Automatic Optimization: DSPy includes a compiler that optimizes your program using labeled data. It can tune prompts, few-shot examples, chain-of-thought demonstrations, and even the structure of your program itself.
Multi-Provider Support: Works with OpenAI, Anthropic, Cohere, Google, Together AI, Replicate, Ollama (local), and any OpenAI-compatible endpoint. Switch providers with a single line of code.
Retrieval Integration: Built-in support for RAG through dspy.Retrieve and integration with popular vector databases. DSPy optimizes the entire retrieval-generation pipeline together.
Teleprompters: Advanced optimizers like BootstrapFewShot, BootstrapFewShotWithRandomSearch, BayesianSignatureOptimizer, and KOALA automatically improve your program based on validation metrics.
Who Is DSPy For?
DSPy is ideal for data scientists, ML engineers, and Python developers who want to build reliable, production-quality LLM applications without the fragility of manual prompt engineering.

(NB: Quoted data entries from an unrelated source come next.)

Definition assembly_ok (r : Reassembler) (a : Assembly) : Prop :=
  a_size a = map_sum (λ p, tlvs_size (snd p)) (parts a) ∧
  a_size a ≤ max_message_bytes r ∧
  parts_count (parts a) ≤ MAX_TLVS ∧
  parts_ok r a ∧
  (poisoned a = true → parts a = ∅) ∧
  (poisoned a = false → ∀ l, a_last a = Some l →
     is_Some (parts a !! l) ∧ Z.of_nat (size (parts a)) ≠ l + 1).

(** The invariant of the reassembler: what is buffered is what the contexts hold, and every budget
    is respected. *)
Definition reassembler_ok (r : Reassembler) : Prop :=
  buffered r = map_sum a_size (contexts r) ∧
  0 ≤ buffered r ≤ max_bytes r ∧
  Z.of_nat (size (contexts r)) ≤ max_contexts r ∧
  map_Forall (λ _ a, assembly_ok r a) (contexts r) ∧
  0 ≤ max_message_bytes r.

(** What no call changes. *)
Definition same_limits (r r' : Reassembler) : Prop :=
  timeout r' = timeout r ∧ max_contexts r' = max_contexts r ∧ max_bytes r' = max_bytes r ∧
  max_message_bytes r' = max_message_bytes r ∧ max_fragments r' = max_fragments r.

Lemma tlvs_size_nonneg l : 0 ≤ tlvs_size l.
Proof. induction l as [|t l IH]; simpl; [lia|]. unfold len. lia. Qed.

Lemma tlvs_size_app l1 l2 : tlvs_size (l1 ++ l2) = tlvs_size l1 + tlvs_size l2.
Proof. induction l1 as [|t l1 IH]; simpl; [done|]. rewrite IH. lia. Qed.

Lemma assembly_size_nonneg r a : assembly_ok r a → 0 ≤ a_size a.
Proof. intros (-> & _). apply map_sum_nonneg. intros. apply tlvs_size_nonneg. Qed.

Lemma assembly_ok_limits r r' a : same_limits r r' → assembly_ok r a → assembly_ok r' a.
Proof.
  intros (_ & _ & _ & Hm & Hf). unfold assembly_ok, parts_ok. rewrite Hm, Hf. auto.
Qed.

Lemma fresh_assembly_ok r now rly :
  0 ≤ max_message_bytes r → assembly_ok r (mkAssembly now rly ∅ None 0 false).
Proof.
  intros Hm. unfold assembly_ok, parts_ok, parts_count; simpl. rewrite !map_sum_empty.
  repeat split; try done; try lia; intros; simplify_map_eq.
Qed.
(* ===== verification/Engine.v ===== *)
(** * The operation engine: class [Engine] of [src/emosa/reconcile.py]

    The engine's process-local state and its journal, one definition per method. [execute] awaits
    the pod four times: it is a coroutine whose suspension points are the constructors of [pc];
    [start_execute] runs it to its first one and [resume] from one to the next with the answer the
    environment gives, so that any other call may run in between. Each atomic stretch reads the
    clock once. The secret store, the JSON Schema check and the mapping name of each pod's backend
    are parameters; what a backend answers is an argument of [resume] and [reconcile]. *)

From S2P Require Import Prelude Lifecycle Store.

(** One reading of the monotonic and of the UTC clock, in milliseconds. *)
Record Clock := mkClock { monotonic : Z; utc : Z }.

Section Engine.
Context {I : Type} `{IntentType I}.
Variable validate_operation : Operation I → result unit.
Variable vault : Vault.
(** The configured pods, and [getattr(backend, "mapping", None)] of each. *)
Variable backends : gmap string (option string).

(** What [reconcile] remembers of the last observation of an operation. *)
Definition signature : Type := dict * dict * Z * bool.

Record Engine := mkEngine {
  store : Store I;
  deadlines : gmap string Z;
  busy : gset string;
  quiesced : bool;
  instances : gmap string string;
  starts : gmap string Z;
  last_observations : gmap string signature;
  wsc_guards : gset string
}.
#[local] Instance eta_Engine : Eta Engine := λ e,
  mkEngine (store e) (deadlines e) (busy e) (quiesced e) (instances e) (starts e)
    (last_observations e) (wsc_guards e).

(** A method of the journal, called by the engine. *)
Definition on_store {A} (m : M (Store I) A) : M Engine A := λ e,
  let '(r, s) := m (store e) in (r, e <| store := s |>).

Definition reason_of (r : Reason) : option string := Some (reason_name r).

(** What [_save] assigns to the operation before it writes it. *)
Definition touch (clk : Clock) (e : Engine) (op : Operation I) : Operation I :=
  let op := op <| updated_at := utc clk |> in
  match starts e !! operation_id op, timings op !! state_name (state op) with
  | Some t, None => op <| timings :=
      <[state_name (state op) := (monotonic clk - t, process_id (store e))]> (timings op) |>
  | _, _ => op
  end.

(** [_save(op, payload)]; the operation as saved. *)
Definition save_op (clk : Clock) (op : Operation I) (payload : list (string * value)) :
    M Engine (Operation I) :=
  e ← get;
  _ ← on_store (save validate_operation (touch clk e op) payload);
  mret (touch clk e op).

(** [_evidence(snap, **extra)] *)
Definition evidence_of (snap : Snapshot) (extra : dict) : dict :=
  let o := observed snap in
  let base : dict := extra ∪ list_to_map [
    ("fresh", VBool (fresh o)); ("predicate_satisfied", VBool true);
    ("generation", VInt (generation snap)); ("revision", VInt (revision o));
    ("received_at", VInt (received_at o)); ("source", VStr (o_source o));
    ("provenance", VStr (provenance o))] in
  match instance snap with
  | Some i => if given (instance snap) && bool_decide (base !! "instance" = None)
              then <["instance" := VStr i]> base else base
  | None => base
  end.

(** [_written_on_another_start(op, current)] *)
Definition written_on_another_start (op : Operation I) (current : option string) : bool :=
  let a := default VNone (default ∅ (application_evidence op) !! "instance") in
  let written := if truthy a then a else default VNone (commit_evidence op !! "instance") in
  match current with
  | Some c => truthy written && given current && negb (bool_decide (written = VStr c))
  | None => false
  end.

(** [_remapped(op, pod_id)] *)
Definition remapped (op : Operation I) (pod : string) : bool :=
  match default None (backends !! pod), default ∅ (plan op) !! "mapping" with
  | Some m, Some p => given (Some m) && truthy p && negb (bool_decide (p = VStr m))
  | _, _ => false
  end.

(** [_remember(pod_id, snap)] *)
Definition remember (pod : string) (snap : Snapshot) : M Engine unit :=
  match instance snap with
  | Some i => if given (instance snap) then modify (λ e, e <| instances := <[pod := i]> (instances e) |>)
              else mret tt
  | None => mret tt
  end.

(** A recorded conflict counts when it is not empty. *)
Definition owned_truth (o : option (list (string * value))) : bool :=
  match o with Some d => negb (bool_decide (d = [])) | None => false end.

It is particularly powerful for RAG pipelines, multi-hop QA systems, classification tasks, and complex reasoning chains where prompt quality significantly impacts results.
Real-World Applications
DSPy has been used in production for building advanced RAG systems with automatic retrieval optimization, creating reliable classification pipelines for enterprise data, developing multi-step reasoning agents that outperform hand-prompted alternatives, and powering academic research on LLM optimization. Its modular architecture makes it easy to integrate into existing Python codebases and MLOps workflows.